1) At least on some S/360 models, one owuld find that lm/stm was faster
than the equivalent MVC.

2) UNIX systems care about the equivalent of MVC (or MVCL, anyway) a
fair amount, i.e., this is bcopy/memcpy (i.e., known size), not
strcpy (zero-terminated)., and bcopy is high on anybody's hand-coding
list.  For various reasons, block-copy hardware has come and gone,
in various forms in various RISC based-machines: it's hard to get right,
and it's hard to get a persistent model for something that works,
doesn't cost too much to implement, and especially, that can be
used straightforwardly at user level, and that make sense in the presence of
caches, and especially multiple coherent caches.

3) Hence, the fundamental tension comes down to the following:
	a) If it makes sense within the architectural context, you have
	an MVC instruction, and the hardware is free to optimize that
	to fit its datapath widths, overlap, cache design, etc.
	If there is microcode, it tends to show a philosophical resemblance
	to a hand-coded RISC bcopy, with all these tests for sizes,
	alignment, misalignment of source and destination, etc, as
	showed up in the timing charts for an S/360 or VAX.
	You accept the idea that even a highly parallel machine will probably
	get fairly sequentiallized when doing an MVC, at least for any
	other memory references:
	S	R0,0(R3)
	MVC	A(200),B
	L	R1, 0(R4)

	An out-of-order implementation would need some care here, and
	either needs a bunch of arithmetic comparisons in a load/store unit
	(I.e., given this MVC, one has 2 200-byte adddress ranges, and
	you'd better be careful starting it if the STore instruction's
	target overlaps) or else the MVC needs to decompose itself into
	a series of invisible loads and stores whose addresses can be
	queued and associative-compared for conflicts.
	Likewise, in an o-o-o- machine, it would be nice to issue the L before
	the MVC has finished, but this is nontrivial.  Finally, if one had:
	MVC	A(4), B	(assume all aligned properly)
	MVC	C(4), D

It may take more work than it's worth to figure out that these are all
nonoverlapping addresses, and it may well happen that:
	L	R1,B		cache hit
	ST	R1,A		cache miss, causing exclusive read of line
	L	R2,D		cache miss
	ST	R2,C
will execute noticably faster, because it is easier to figure out that
D is independent from A, and therefore can slip ahead of ST R1,A,
and thus get a cache miss started much earlier.
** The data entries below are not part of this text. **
(** * Screen-Reader: a shallow embedding of the navigation-and-narration engine

    The development follows the TypeScript sources module by module:
    - [ReaderModality]  (readermodality.ts / readermodality.js)
    - [ModalityStack]   (modalitystack.ts)
    - [Keybinds]        (keybinds.ts)
    - [SpeechSynth]     (speechsynth.ts)
    - [Dom]             the part of the browser's DOM the reader queries
    - [ScreenReader]    (screenreader.ts: key handlers, normalRead, readCell,
                         elementToString, renderControls)

    JavaScript numbers are IEEE-754 binary64 values, modelled by Rocq's
    primitive floats.  JavaScript objects used as maps keep their insertion
    order, sparse arrays are finite maps from indices, a [TypeError] raised in
    the middle of a handler keeps the mutations done before it. *)

From Stdlib Require Import Floats SpecFloat ZArith Ascii String List Bool Lia.
From stdpp Require Import base option list gmap sets strings pretty.

Import ListNotations.
Set Warnings "-inexact-float,-register-all,-clear-no-such-hyp".
Local Open Scope string_scope.
Local Open Scope list_scope.

(** ** readermodality.ts *)

Module ReaderModality.

(** [export enum ReaderModality { NORMAL = 0, EDIT, TABLE, PAUSED }] *)
Inductive t : Set := NORMAL | EDIT | TABLE | PAUSED.

#[global] Instance eq_dec : EqDecision t.
Proof. solve_decision. Defined.

(** The numeric value the enum member compiles to. *)
Definition toNat (m : t) : nat :=
  match m with NORMAL => 0 | EDIT => 1 | TABLE => 2 | PAUSED => 3 end.

(** Reverse mapping [ReaderModality[n]]. *)
Definition name (m : t) : string :=
  match m with
  | NORMAL => "NORMAL" | EDIT => "EDIT" | TABLE => "TABLE" | PAUSED => "PAUSED"
  end.

Definition all : list t := [NORMAL; EDIT; TABLE; PAUSED].

(** A value stored in the compiled enum object: a number or a string. *)
Inductive value : Set := VNum (n : nat) | VStr (s : string).

(** The object readermodality.js builds, property by property, in the order
    of the assignments [R[R["NORMAL"] = 0] = "NORMAL"], ... : the inner
    assignment runs first. *)
Definition enumObject : list (string * value) :=
  [ ("NORMAL", VNum 0); ("0", VStr "NORMAL");
    ("EDIT",   VNum 1); ("1", VStr "EDIT");
    ("TABLE",  VNum 2); ("2", VStr "TABLE");
    ("PAUSED", VNum 3); ("3", VStr "PAUSED") ].

End ReaderModality.

Abbreviation ReaderModality := ReaderModality.t.
Import ReaderModality (NORMAL, EDIT, TABLE, PAUSED).

(** ** modalitystack.ts *)

Module ModalityStack.

(** [private readonly stack: ReaderModality[]]; the top of the stack is the
    last element of the array. *)
Definition t := list ReaderModality.

Definition constructor : t := [NORMAL; PAUSED].

(** [Array.prototype.pop]: removes and returns the last element;
    [undefined] (and no change) on an empty array. *)
Definition array_pop {A} (a : list A) : option A * list A :=
  (last a, removelast a).

(** [popMode]: [if (this.stack.length === 1) return this.stack[0];
    else return this.stack.pop()!;] *)
Definition popMode (s : t) : option ReaderModality * t :=
  if Nat.eqb (length s) 1 then (s !! 0, s) else array_pop s.

(** [pushMode]: [this.stack.push(mode)] *)
Definition pushMode (mode : ReaderModality) (s : t) : t := s ++ [mode].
So, the good thing about an MVC is that you know everything the programmer
wants, right there, and the bad thing is the difficult to building hardware
that does "the right thing", i.e., preserves the semantics, but runs
fast without wasting cycles checking for things that hardly ever happen.
(The original MVC, for example, allowed overlapping address ranges,
so that a common paradigm to zero an area was:
	MVI	A,0
	MVC	A+1(length),A		)

Also, of course, unlike an aligned L or ST, which uses the MMU once,
an MVC can use it multiple times for each of the two arguments.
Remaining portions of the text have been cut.